People like Maria are prevented from obtaining help in a number of ways. Maria was reluctant to get help because of her own shame and guilt. “How could I have let this happen to me? To my children?” She always thought no one could or would help her and knew her partner could make good on threats. In her case, how many disruptive phone calls, e-mails, or visits would it take for her to lose her current job? How much more difficult would it have been if Maria’s abusing partner was a co-worker?

In national surveys, 74 percent of domestic violence victims report harassment at work. Work sites know about this problem; 78 percent of human resource personnel report domestic violence as a workplace issue, 94 percent of corporate security personnel rate domestic violence as a high security concern, and 40 percent of senior corporate executives report being personally aware of employees experiencing domestic violence. The consequence to employers has been extensive and expensive; in Maria’s case, employee absenteeism, decreased productivity, increased employee turnover, increased medical expenses that impact insurance rates, and possibly, increased employer security risks and liability.

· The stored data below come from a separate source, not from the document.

Definition register_node (self : MasterCoordinator) (now id : Z)
    (endpoint_addr : string) : MasterCoordinator * result MasterError () :=
  if decide (is_Some (nodes self !! id)) then (self, Err (NodeAlreadyExists id))
  else
    let descriptor := {| node_id := id; endpoint_addr := endpoint_addr;
                         last_heartbeat := now; is_active := true |} in
    let m := metrics self in
    (store self (<[id := descriptor]> (nodes self))
       (fetch_add (active_count self) 1)
       {| total_registrations := fetch_add (total_registrations m) 1;
          total_heartbeats := total_heartbeats m;
          total_evictions := total_evictions m |},
     Ok tt).

Definition record_heartbeat (self : MasterCoordinator) (now id : Z) :
    MasterCoordinator * result MasterError () :=
  match nodes self !! id with
  | Some node =>
      let count := if is_active node then active_count self
                   else fetch_add (active_count self) 1 in
      let node' := {| node_id := node_id node; endpoint_addr := endpoint_addr node;
                      last_heartbeat := now; is_active := true |} in
      let m := metrics self in
      (store self (<[id := node']> (nodes self)) count
         {| total_registrations := total_registrations m;
            total_heartbeats := fetch_add (total_heartbeats m) 1;
            total_evictions := total_evictions m |},
       Ok tt)
  | None => (self, Err (NodeNotFound id))
  end.

Definition active_node_count (self : MasterCoordinator) : Z := active_count self.

(** [Instant::elapsed] saturates at zero. *)
Definition elapsed (now since : Z) : Z := Z.max 0 (now - since).

Definition timeout_ns (self : MasterCoordinator) : Z :=
  heartbeat_timeout_ms (config self) * 1000000.

Definition is_stale (self : MasterCoordinator) (now : Z) (desc : NodeDescriptor) : bool :=
  is_active desc && (timeout_ns self <? elapsed now (last_heartbeat desc)).

Definition deactivate (desc : NodeDescriptor) : NodeDescriptor :=
  {| node_id := node_id desc; endpoint_addr := endpoint_addr desc;
     last_heartbeat := last_heartbeat desc; is_active := false |}.

(** [clock id] is the instant at which the scan reads the clock for [id]. *)
Definition stale_ids `{!IterOrder NodeDescriptor} (self : MasterCoordinator)
    (clock : Z → Z) : list Z :=
  (filter (λ kv, is_stale self (clock kv.1) kv.2 = true) (iter_order (nodes self))).*1.

Definition evict_stale_nodes `{!IterOrder NodeDescriptor} (self : MasterCoordinator)
    (clock : Z → Z) : MasterCoordinator * list Z :=
  let stale := stale_ids self clock in
  let marked := foldl (λ ns id, alter deactivate id ns) (nodes self) stale in
  let remaining := foldl (λ ns id, delete id ns) marked stale in
  let n := Z.of_nat (length stale) in
  let m := metrics self in
  (if decide (stale = []) then store self remaining (active_count self) m
   else store self remaining (fetch_sub (active_count self) n)
          {| total_registrations := total_registrations m;
             total_heartbeats := total_heartbeats m;
             total_evictions := fetch_add (total_evictions m) n |},
   stale).

Definition remove_node (self : MasterCoordinator) (id : Z) :
    MasterCoordinator * result MasterError () :=
  match nodes self !! id with
  | Some desc =>
      (store self (delete id (nodes self))
         (if is_active desc then fetch_sub (active_count self) 1 else active_count self)
         (metrics self),
       Ok tt)
  | None => (self, Err (NodeNotFound id))
  end.

Definition get_node (self : MasterCoordinator) (id : Z) : result MasterError NodeDescriptor :=
  ok_or (nodes self !! id) (NodeNotFound id).

Definition get_all_nodes `{!IterOrder NodeDescriptor} (self : MasterCoordinator) :
    list NodeDescriptor :=
  (iter_order (nodes self)).*2.

Definition shutdown (self : MasterCoordinator) : MasterCoordinator :=
  {| config := config self; nodes := nodes self; running := false;
     active_count := active_count self; metrics := metrics self |}.

Definition get_metrics (self : MasterCoordinator) : CoordinatorMetrics := metrics self.

End Coordinator.

(** ** The specification: who is a member, and since when it was last heard *)

Module Membership.
Import Coordinator.

Abbreviation t := (gmap Z (string * Z)) (only parsing).

Inductive op :=
  | OpRegister (now id : Z) (addr : string)
  | OpHeartbeat (now id : Z)
  | OpEvict (clock : Z → Z)
  | OpRemove (id : Z).

Inductive answer := Done (r : result MasterError ()) | Evicted (ids : gset Z).

(** A member is silent when it was not heard for longer than the timeout. *)
Definition silent (timeout : Z) (clock : Z → Z) (kv : Z * (string * Z)) : Prop :=
  timeout < Z.max 0 (clock kv.1 - kv.2.2).

#[export] Instance silent_dec timeout clock kv : Decision (silent timeout clock kv).
Proof. unfold silent. apply _. Defined.

Definition step (timeout : Z) (m : t) (o : op) : t * answer :=
  match o with
  | OpRegister now id addr =>
      match m !! id with
      | Some _ => (m, Done (Err (NodeAlreadyExists id)))
      | None => (<[id := (addr, now)]> m, Done (Ok tt))
      end
  | OpHeartbeat now id =>
      match m !! id with
      | Some (addr, _) => (<[id := (addr, now)]> m, Done (Ok tt))
      | None => (m, Done (Err (NodeNotFound id)))
      end
  | OpEvict clock =>
      (filter (λ kv, ¬ silent timeout clock kv) m,
       Evicted (dom (filter (silent timeout clock) m)))
  | OpRemove id =>
      match m !! id with
      | Some _ => (delete id m, Done (Ok tt))
      | None => (m, Done (Err (NodeNotFound id)))
      end
  end.

End Membership.

Module CoordinatorTheorems.
Import Coordinator Membership.

(** The membership a coordinator stands for. *)
Definition members (s : MasterCoordinator) : Membership.t :=
  (λ d, (endpoint_addr d, last_heartbeat d)) <$> nodes s.

(** Every node in the table is active and stored under its identifier, a
    [u32]; the counter is the number of nodes. *)
Definition node_ok (k : Z) (d : NodeDescriptor) : Prop :=
  node_id d = k ∧ is_active d = true ∧ 0 ≤ k < 2 ^ 32.

Definition inv (s : MasterCoordinator) : Prop :=
  map_Forall node_ok (nodes s) ∧ active_count s = Z.of_nat (size (nodes s)).

Definition op_ok (o : Membership.op) : Prop :=
  match o with
  | OpRegister _ id _ | OpHeartbeat _ id | OpRemove id => 0 ≤ id < 2 ^ 32
  | OpEvict _ => True
  end.

Lemma size_bound {A} (m : gmap Z A) (n : Z) :
  0 ≤ n → map_Forall (λ k _, 0 ≤ k < n) m → Z.of_nat (size m) ≤ n.
Proof.
  intros Hn Hm. rewrite <- length_map_to_list, <- (length_fmap fst).
  assert ((map_to_list m).*1 ⊆+ seqZ 0 n) as Hsub%submseteq_length.
  { apply NoDup_submseteq; [apply NoDup_fst_map_to_list|]. intros k Hk.
    apply elem_of_seqZ. apply list_elem_of_fmap in Hk as ([k' v] & -> & Hkv).
    apply elem_of_map_to_list in Hkv. apply (Hm k' v) in Hkv. cbn. lia. }
  rewrite length_seqZ in Hsub. lia.
Qed.

Lemma inv_size s : inv s → 0 ≤ Z.of_nat (size (nodes s)) ≤ 2 ^ 32.
Proof.
  intros [Hn _]. split; [lia|]. apply size_bound; [lia|].
  intros k d Hk. by destruct (Hn k d Hk) as (_ & _ & ?).
Qed.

Just as physicians and other health care providers are improving their training and skills for helping intervention in domestic violence cases, employers must take a stand and do their part to be part of the solution. Employers can grant reasonable and necessary leave from work if an employee needs to attend court, get medical care, or obtain resources in a crisis situation such as safe housing. Employers can develop a relationship with their local domestic abuse project staff who will help to implement employee awareness and supervisor training programs and develop policies to address workplace issues around domestic violence.

Maine Employers Against Domestic Violence (MEADV) is an ongoing initiative to educate employers and business leaders about the impact of domestic violence on workers and employers alike. To their credit, Anthem Blue Cross and Blue Shield of Maine has joined MEADV, partnering with The Maine Coalition to End Domestic Violence and Governor King to take on domestic violence as a high priority issue. Recently Anthem BCBS mailed ten thousand information packets to all of the Maine employers they insure with guidelines for best business practices, safety planning with an abused employee, and community resources available to employers and staff.

I hope to see other corporations and more insurance companies follow suit and join as partners in MEADV. Whether it is the owner of a corner store, the office of a physician or other health care provider, or a major manufacturing facility, we all play a role in reducing the epidemic of domestic violence. Let’s all be part of the solution by using the MEADV packets to develop an effective response to domestic violence. Love should not hurt.

Eric R. Brown, MD, is a member of the faculty at the Eastern Maine Medical Center Family Practice Residency Program.